UNUTMAYIN: E-postanız şirket içinde veya dışında herhangi biri tarafından okunabilir. Son okuyucunun kim olduğunu bilmenin bir yolu olmadığından, dilinizi ve üslubunuzu tarafsız tutun.
Ya emin değilseniz?
- Güvenilir bir meslektaşınızın e-postayı okumasını sağlayın ve mesajın nasıl daha iyi olabileceğine dair geri bildirim veya önerilerde bulunun.
- E-postayı yazın (alıcısı olmadan) ve ardından bir süreliğine "taslak" klasörünüze kaydedin. Ertesi gün (veya son tarihiniz varsa o gün daha sonra), gözden geçirin.
- Hala yazdığını sandığın şeyi söylüyor mu?
- E-posta size profesyonel olduğunuzu gösteriyor mu? Değilse, düzeltin veya yardım isteyin.
Sosyal medyada gönderi paylaşırken ÇOK DİKKATLİ OLUN.
Küçük işletme sahibi, bağımsız yüklenici vb. İseniz - işletmeniz için ayrı sosyal medya sayfalarına sahip olmalısınız. Yorumlarınızın ve gönderilerinizin doğrudan sunduğunuz ürün veya hizmetle ilgili olduğundan emin olun.
Kötü bir gün geçirdiyseniz, bunu Facebook veya Twitter'da yayınlamayın ve çalıştığınız şirketi çöpe atmayın. İş arkadaşınız veya yöneticiniz Facebook arkadaşlarınız (geçmiş ve şimdiki) anlayamayabilir.
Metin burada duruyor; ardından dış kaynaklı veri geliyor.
(* ===== verification/ReconcileLoop.v ===== *)
(** * The local reconcile loop: [apps/node-agent/src/local-state-reconciler.ts]

    [LocalStateReconcileLoop.run] as a machine that moves at every event of the
    process: the reconciler answers, the adapter notifies, the timer fires, the
    signal aborts, a settled wait resumes.  AgentLoops.v puts it beside its
    adapter and the control-plane loop. *)

From S2P Require Import Prelude.
Open Scope Z_scope.

(** ** The loop *)

Definition MAX_TIMER_DELAY_MS : Z := 2147483647.

Inductive WaitOutcome := WaitAborted | WaitDeadline | WaitReschedule | WaitStateChanged.
Inductive ReconcilerCall := CallReconcileLocalState | CallNextLocalReconcileAt.
(** What the call answers: a deadline or none, or a throw and the [clock.now()]
    of its handler. *)
Inductive ReconcilerAnswer := Deadline (deadlineAt : option Z) | Failed (failedAt : Z).

(** [clock.setTimeout(() => finish(...), delay)]: when it is due, the delay it
    was given, and what it finishes with. *)
Record Timer := { tm_dueAt : Z; tm_delayMs : Z; tm_reachesDeadline : bool }.

(** Where [run] is suspended. *)
Inductive Point :=
| NotRunning
| Awaiting (call : ReconcilerCall) (observedRevision : Z)
| Waiting (timer : option Timer)
| Settled (o : WaitOutcome)
| Returned.

(** [lo_subscribed]: the listener is among the adapter's. *)
Record Loop := {
  lo_point : Point;
  lo_stateRevision : Z;
  lo_subscribed : bool;
  lo_aborted : bool;
}.

Section loop.
Context (retryDelayMs : Z).

Definition at_point (p : Point) (l : Loop) : Loop :=
  {| lo_point := p; lo_stateRevision := lo_stateRevision l; lo_subscribed := lo_subscribed l;
     lo_aborted := lo_aborted l |}.

(** [finally { unsubscribe(); }] *)
Definition return_ (l : Loop) : Loop :=
  {| lo_point := Returned; lo_stateRevision := lo_stateRevision l; lo_subscribed := false;
     lo_aborted := lo_aborted l |}.

(** [while (!signal.aborted) { const observedRevision = ...; ... }] up to the
    call it awaits. *)
Definition iterate_loop (reconcileRuntime : bool) (l : Loop) : Loop :=
  if lo_aborted l then return_ l
  else at_point (Awaiting (if reconcileRuntime then CallReconcileLocalState else CallNextLocalReconcileAt)
                          (lo_stateRevision l)) l.

(** [finish]: [wakeWaiter] and the abort listener are set while it waits. *)
Definition finish (o : WaitOutcome) (l : Loop) : Loop :=
  match lo_point l with Waiting _ => at_point (Settled o) l | _ => l end.

Definition set_timer (deadlineAt now : Z) : Timer :=
  let remainingMs := Z.max 0 (deadlineAt - now) in
  let delay := Z.min remainingMs MAX_TIMER_DELAY_MS in
  {| tm_dueAt := now + delay; tm_delayMs := delay;
     tm_reachesDeadline := remainingMs <=? MAX_TIMER_DELAY_MS |}.

Definition waitUntil (deadlineAt : option Z) (observedRevision now : Z) (l : Loop) : Loop :=
  if lo_aborted l then at_point (Settled WaitAborted) l
  else if negb (lo_stateRevision l =? observedRevision) then at_point (Settled WaitStateChanged) l
  else at_point (Waiting ((λ d, set_timer d now) <$> deadlineAt)) l.

(** The listener: [this.stateRevision += 1; this.wakeWaiter?.()]. *)
Definition changed (l : Loop) : Loop :=
  if lo_subscribed l
  then finish WaitStateChanged
         {| lo_point := lo_point l; lo_stateRevision := lo_stateRevision l + 1;
            lo_subscribed := true; lo_aborted := lo_aborted l |}
  else l.

Definition deadline_of (a : ReconcilerAnswer) : option Z :=
  match a with Deadline d => d | Failed t => Some (t + retryDelayMs) end.

Inductive LoopEvent :=
| EvRun
| EvAnswered (a : ReconcilerAnswer) (now : Z)
| EvChanged
| EvAbort
| EvTimer (now : Z)
| EvResumed.

(** The loop after an event; [None] when it cannot happen. *)
Definition loop_event (e : LoopEvent) (l : Loop) : option Loop :=
  match e, lo_point l with
  | EvRun, NotRunning =>
      Some (iterate_loop true {| lo_point := NotRunning; lo_stateRevision := lo_stateRevision l;
                                 lo_subscribed := true; lo_aborted := lo_aborted l |})
  | EvAnswered a now, Awaiting _ observedRevision => Some (waitUntil (deadline_of a) observedRevision now l)
  | EvChanged, _ => Some (changed l)
  | EvAbort, _ =>
      Some (finish WaitAborted {| lo_point := lo_point l; lo_stateRevision := lo_stateRevision l;
                                  lo_subscribed := lo_subscribed l; lo_aborted := true |})
  | EvTimer now, Waiting (Some t) =>
      if now <? tm_dueAt t then None
      else Some (finish (if tm_reachesDeadline t then WaitDeadline else WaitReschedule) l)
  | EvResumed, Settled o =>
      Some (match o with
            | WaitAborted => return_ l
            | WaitDeadline => iterate_loop true l
            | _ => iterate_loop false l
            end)
  | _, _ => None
  end.

Fixpoint loop_run (events : list LoopEvent) (l : Loop) : option Loop :=
  match events with [] => Some l | e :: events => loop_event e l ≫= loop_run events end.

(** The loop moves at events of its own; the others happen to it. *)
Definition own (e : LoopEvent) : bool :=
  match e with EvChanged | EvAbort => false | _ => true end.

Definition new_loop (aborted : bool) : Loop :=
  {| lo_point := NotRunning; lo_stateRevision := 0; lo_subscribed := false; lo_aborted := aborted |}.
(** ** Timers *)

(** Node fires a timer at once when its delay is out of range; no delay is, and a
    wait that ends with the deadline ends after it. *)
Lemma set_timer_range d now : 0 ≤ tm_delayMs (set_timer d now) ≤ MAX_TIMER_DELAY_MS.
Proof. unfold set_timer, MAX_TIMER_DELAY_MS. simpl. lia. Qed.
Lemma set_timer_due d now :
  tm_dueAt (set_timer d now) ≤ Z.max now d ∧
  (tm_reachesDeadline (set_timer d now) = true → tm_dueAt (set_timer d now) = Z.max now d) ∧
  (d ≤ now + MAX_TIMER_DELAY_MS → tm_reachesDeadline (set_timer d now) = true).
Proof.
  unfold set_timer, MAX_TIMER_DELAY_MS. simpl. split; [lia|]. split; intros H; [apply Z.leb_le in H|apply Z.leb_le]; lia.
Qed.

(** ** Stopping *)

(** While the signal is aborted the loop does not wait. *)
Definition loop_ok (l : Loop) : Prop :=
  match lo_point l with
  | Waiting _ => lo_aborted l = false ∧ lo_subscribed l = true
  | Awaiting _ observedRevision => lo_subscribed l = true ∧ observedRevision ≤ lo_stateRevision l
  | Settled o => lo_subscribed l = true ∧ (o = WaitAborted → lo_aborted l = true)
  | Returned => lo_subscribed l = false ∧ lo_aborted l = true
  | NotRunning => lo_subscribed l = false
  end.

Lemma loop_event_ok e l l' : loop_ok l → loop_event e l = Some l' → loop_ok l'.
Proof.
  unfold loop_ok, loop_event, waitUntil, iterate_loop, changed, finish, at_point, return_.
  intros Hok He. destruct l as [p rev sub ab]; simpl in *.
  destruct e, p as [|call obs|[t|]|[]|]; simpl in *; try done;
    repeat match goal with
    | H : _ ∧ _ |- _ => destruct H
    | H : context [if ?b then _ else _] |- _ => destruct b eqn:?
    end; simplify_eq; simpl; naive_solver lia.
Qed.
Lemma loop_run_ok events l l' : loop_ok l → loop_run events l = Some l' → loop_ok l'.
Proof.
  revert l. induction events as [|e events IH]; intros l Hok; simpl; [by intros [= <-]|].
  intros (l1 & H1 & H2)%bind_Some. eapply IH; [by eapply loop_event_ok|done].
Qed.

(** How many events of its own it still has, once aborted. *)
Definition own_left (l : Loop) : nat :=
  match lo_point l with Awaiting _ _ => 2 | Settled _ | NotRunning => 1 | Waiting _ | Returned => 0 end.

Lemma aborted_event e l l' :
  loop_ok l → lo_aborted l = true → loop_event e l = Some l' →
  lo_aborted l' = true ∧ (own_left l' + (if own e then 1 else 0) = own_left l)%nat ∧
  ∀ call rev, lo_point l' = Awaiting call rev → lo_point l = Awaiting call rev.
Proof.
  unfold loop_ok, loop_event, waitUntil, iterate_loop, changed, finish, at_point, return_, own_left.
  intros Hok Ha He. destruct l as [p rev sub ab]; simpl in *. subst ab.
  destruct e, p as [|call obs|[t|]|[]|]; simpl in *; try done; repeat case_match; simplify_eq; simpl; naive_solver.
Qed.

(** C39: a stopped loop ends: after the signal has aborted it makes no further call
    of the reconciler, it has at most two events of its own to go (the answer of
    a call that is out, and one resumption), each of which can happen, and then
    it has returned and the adapter's listener is gone. *)
Theorem aborted_loop_returns events l events' l' b :
  loop_run events (new_loop b) = Some l → lo_aborted l = true → loop_run events' l = Some l' →
  (length (filter own events') ≤ 2)%nat ∧
  (∀ call rev, lo_point l' = Awaiting call rev → lo_point l = Awaiting call rev) ∧
  (lo_point l' = Returned ∧ lo_subscribed l' = false ∨
   ∃ e, own e = true ∧ is_Some (loop_event e l')).
Proof.
  intros Hr Ha Hr'. assert (Hok : loop_ok l) by (eapply loop_run_ok; [|exact Hr]; done).
  assert (Hgo : lo_aborted l' = true ∧ (own_left l' + length (filter own events') = own_left l)%nat ∧
    ∀ call rev, lo_point l' = Awaiting call rev → lo_point l = Awaiting call rev).
  { clear Hr. revert l Ha Hok Hr'. induction events' as [|e es IH]; intros l Ha Hok; simpl.
    { intros [= <-]. split_and!; [done|simpl; lia|done]. }
    intros (l1 & H1 & H2)%bind_Some. destruct (aborted_event e l l1 Hok Ha H1) as (Ha1 & Hn & Hc).
    destruct (IH l1 Ha1 (loop_event_ok _ _ _ Hok H1) H2) as (Ha' & Hn' & Hc').
    split_and!; [done| |by eauto]. rewrite filter_cons. destruct (own e); simpl in *; lia. }
  destruct Hgo as (Ha' & Hn & Hc). split_and!; [|done|].
  - enough (own_left l ≤ 2)%nat by lia. unfold own_left. destruct (lo_point l); lia.
  - pose proof (loop_run_ok _ _ _ Hok Hr') as Hok'. unfold loop_ok in Hok'. destruct (lo_point l') eqn:Hp.
    + right. exists EvRun. split; [done|]. simpl. rewrite Hp. by eexists.
    + right. exists (EvAnswered (Deadline None) 0). split; [done|]. simpl. rewrite Hp. by eexists.
    + destruct Hok'. congruence.
    + right. exists EvResumed. split; [done|]. simpl. rewrite Hp. by eexists.
    + left. by destruct Hok'.
Qed.
End loop.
Buna ek olarak, birçok şirketin artık kurumsal adlarının nasıl ve ne zaman ve kim tarafından kullanıldığını izleyen programları var (şirket el kitabınıza bakın).
Unutmayın - potansiyel işverenler, iş için "uygun" olup olmadığınıza karar vermek için sayfalarınıza girmeye çalışacaktır. İtibarınızı (kişisel markanızı) sorgulamak ve bir röportaj veya iş teklifinde kaybetmek çok fazla zaman almaz.
En iyi planınız: telefonu açın (evet, üzerinde numaralar olan o şey) ve güvendiğiniz birini arayarak hayal kırıklıklarınızı giderin.
Kurumsal bir ortamda çalışırken, iletişimlerinizin hiçbirinin özel olmadığını unutmamak önemlidir. Gönderdiğiniz her e-posta (hem dahili hem de harici), konuyla ilgilenen herkes tarafından okunabilir. Yanlış bir şey söyleyin, hepsini yanıtlayın veya yanlış kişiye gönderin; profesyonel itibarınızı (kişisel marka), işinizi ve şirketi riske atmış olabilirsiniz.
Sonunda, en iyi tavsiye sadece sağduyunuzu kullanmak ve kişisel olanı işinizden olabildiğince ayrı tutmaktır. 1972 filmi The Godfather'ın bize hatırlattığı gibi - "Kişisel değil, iş."